PARIS, Oct 12: The Jewish father of two Muslim girls expelled from their school in the northern Paris suburbs for wearing Islamic headscarves described the decision on Sunday as “scholastic apartheid” and promised to launch an appeal.

Lila and Alma Levy, aged 18 and 16, were suspended two weeks ago from the Henri-Wallon lycee in Aubervilliers after refusing to loosen their scarves so as to reveal “ears, neck and roots of hair.” After a disciplinary board meeting on Saturday they were told that they have been definitively expelled.

“The upholders of radical intolerance can be very satisfied. They have chosen scholastic apartheid. My daughters only want to study and they have been stopped,” said Laurent Levy, a human rights lawyer who describes himself as an atheist Jew.
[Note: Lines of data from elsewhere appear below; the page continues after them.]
(** * tgo: event aggregation and presentation for [go test -json]

    A shallow embedding of [tgo.go]: the event model, the unit store
    ([TestStorage]), status derivation, compaction, the summary renderers and
    the scanning/draining loop of [run], followed by the properties of the
    specification that were checked against them.

    Conventions.
    - A Go [string] is a sequence of bytes: it is a [string] of 8-bit [ascii]
      here.  [Action] and [Status] are Go string types and stay strings.
    - [float64] is the kernel's binary64 [float].
    - [map[Key]Events] is a [gmap Key Events].  A Go [range] over a map visits
      the keys in an unspecified order; wherever that order can matter the
      order is an explicit argument (see [range_order]).
    - Printing is modelled by the text that is printed. *)

From Stdlib Require Import Floats ZArith Ascii String.
From stdpp Require Import gmap strings list fin_maps sorting pretty.

#[local] Set Warnings "-inexact-float".
#[local] Open Scope string_scope.
#[local] Open Scope nat_scope.
#[local] Open Scope list_scope.
#[local] Open Scope stdpp_scope.

(** ** Go's [strings] and [fmt] helpers used by the program *)

Definition nl : string := String "010"%char "".
Definition tab : string := String "009"%char "".

(** [strip_prefix p s] is [Some rest] when [s = p ++ rest]. *)
Fixpoint strip_prefix (p s : string) : option string :=
  match p, s with
  | EmptyString, _ => Some s
  | String a p', String b s' =>
      if Ascii.eqb a b then strip_prefix p' s' else None
  | String _ _, EmptyString => None
  end.

Definition strip_suffix (suf s : string) : option string :=
  String.rev <$> strip_prefix (String.rev suf) (String.rev s).

(** [strings.HasPrefix(s, prefix)] *)
Definition HasPrefix (s prefix : string) : bool :=
  bool_decide (is_Some (strip_prefix prefix s)).

(** [strings.HasSuffix(s, suffix)] *)
Definition HasSuffix (s suffix : string) : bool :=
  bool_decide (is_Some (strip_suffix suffix s)).

(** [strings.TrimPrefix(s, prefix)] *)
Definition TrimPrefix (s prefix : string) : string :=
  default s (strip_prefix prefix s).

(** [strings.TrimSuffix(s, suffix)] *)
Definition TrimSuffix (s suffix : string) : string :=
  default s (strip_suffix suffix s).

(** [strings.TrimLeft(s, " ")]: drop the leading bytes 0x20. *)
Fixpoint TrimLeft_space (s : string) : string :=
  match s with
  | String c s' => if Ascii.eqb c " "%char then TrimLeft_space s' else s
  | EmptyString => s
  end.

(** The UTF-8 encodings of the runes for which [unicode.IsSpace] holds:
    tab, LF, VT, FF, CR, space, U+0085, U+00A0, U+1680, U+2000..U+200A,
    U+2028, U+2029, U+202F, U+205F and U+3000.  A byte sequence that is not
    one of these decodes either to another rune or to the error rune, which
    is not white space. *)
Definition bytes (l : list nat) : string :=
  string_of_list_ascii (Ascii.ascii_of_nat <$> l).

Definition space_runes : list string :=
  bytes <$>
    [ [9]; [10]; [11]; [12]; [13]; [32];
      [194; 133]; [194; 160]; [225; 154; 128];
      [226; 128; 128]; [226; 128; 129]; [226; 128; 130]; [226; 128; 131];
      [226; 128; 132]; [226; 128; 133]; [226; 128; 134]; [226; 128; 135];
      [226; 128; 136]; [226; 128; 137]; [226; 128; 138];
      [226; 128; 168]; [226; 128; 169]; [226; 128; 175];
      [226; 129; 159]; [227; 128; 128] ].

Fixpoint first_some {A B} (f : A → option B) (l : list A) : option B :=
  match l with
  | [] => None
  | x :: l' => match f x with Some y => Some y | None => first_some f l' end
  end.

(** The rest of [s] after one leading (resp. before one trailing)
    white-space rune, if there is one. *)
Definition strip_space_left (s : string) : option string :=
  first_some (λ r, strip_prefix r s) space_runes.

Definition strip_space_right (s : string) : option string :=
  first_some (λ r, strip_suffix r s) space_runes.

Fixpoint trim_loop (strip : string → option string) (fuel : nat)
    (s : string) : string :=
  match fuel with
  | O => s
  | S fuel' =>
      match strip s with
      | Some s' => trim_loop strip fuel' s'
      | None => s
      end
  end.

(** [strings.TrimSpace(s)]: drop the leading and the trailing white-space
    runes.  Every step removes at least one byte, so [String.length s]
    steps are enough ([TrimSpace_left_done], [TrimSpace_right_done]). *)
Definition TrimSpace (s : string) : string :=
  let s1 := trim_loop strip_space_left (String.length s) s in
  trim_loop strip_space_right (String.length s1) s1.

(** [strconv.FormatFloat(x, 'f', 2, 64)], which is what the verb [%.2f]
    prints: the exact value of [x] rounded to two decimals, ties to even. *)
Definition round_half_even (num den : Z) : Z :=
  let q := (num / den)%Z in
  let r := (num mod den)%Z in
  match (2 * r ?= den)%Z with
  | Lt => q
  | Gt => (q + 1)%Z
  | Eq => if Z.even q then q else (q + 1)%Z
  end.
Lila and Alma — whose mother is a non-practising Muslim of Algerian origin — have become the latest focus in the bitter debate over whether Islamic headscarves in schools are a breach of France’s century-old separation of religion and state.

The row has caused a deep split in left-wing political circles, with traditional secularists opposed by a powerful lobby who believe that excluding the girls is an act of anti-Islamic discrimination.

“This expulsion is a crushing victory for intolerance. We are not in favour of wearing the headscarf in school, but Lila and Alma are in absolutely no danger of being fundamentalists,” said Mouloud Aounit, head of the Movement Against Racism (MRAP).

“It is a sign of the Islamophobia that reigns across France,” he told the Journal du Dimanche newspaper.

But Remi Duloquin, educational councillor at the lycee, described the girls as “militants. It is a great pity because their place is in the school. But our role in this kind of lycee is to maintain a balance which their extremism puts in danger.”

The student body at the lycee is made up largely of Muslim immigrants.

After a secular upbringing, Lila and Alma began to become interested in Islam two years ago and they insist they have not been influenced by radical preachers. They say that to adapt their headgear to comply with the authorities’ demand would be an infringement of religious rules.

Writing in Le Monde newspaper last week, the girls’ maternal grandmother suggested their Jewish blood may have been a factor in their religious conversion, as they had been teased at school by other Muslims.

The girls were to continue their studies at home. Lila hopes to qualify for university where the ban on headscarves does not apply.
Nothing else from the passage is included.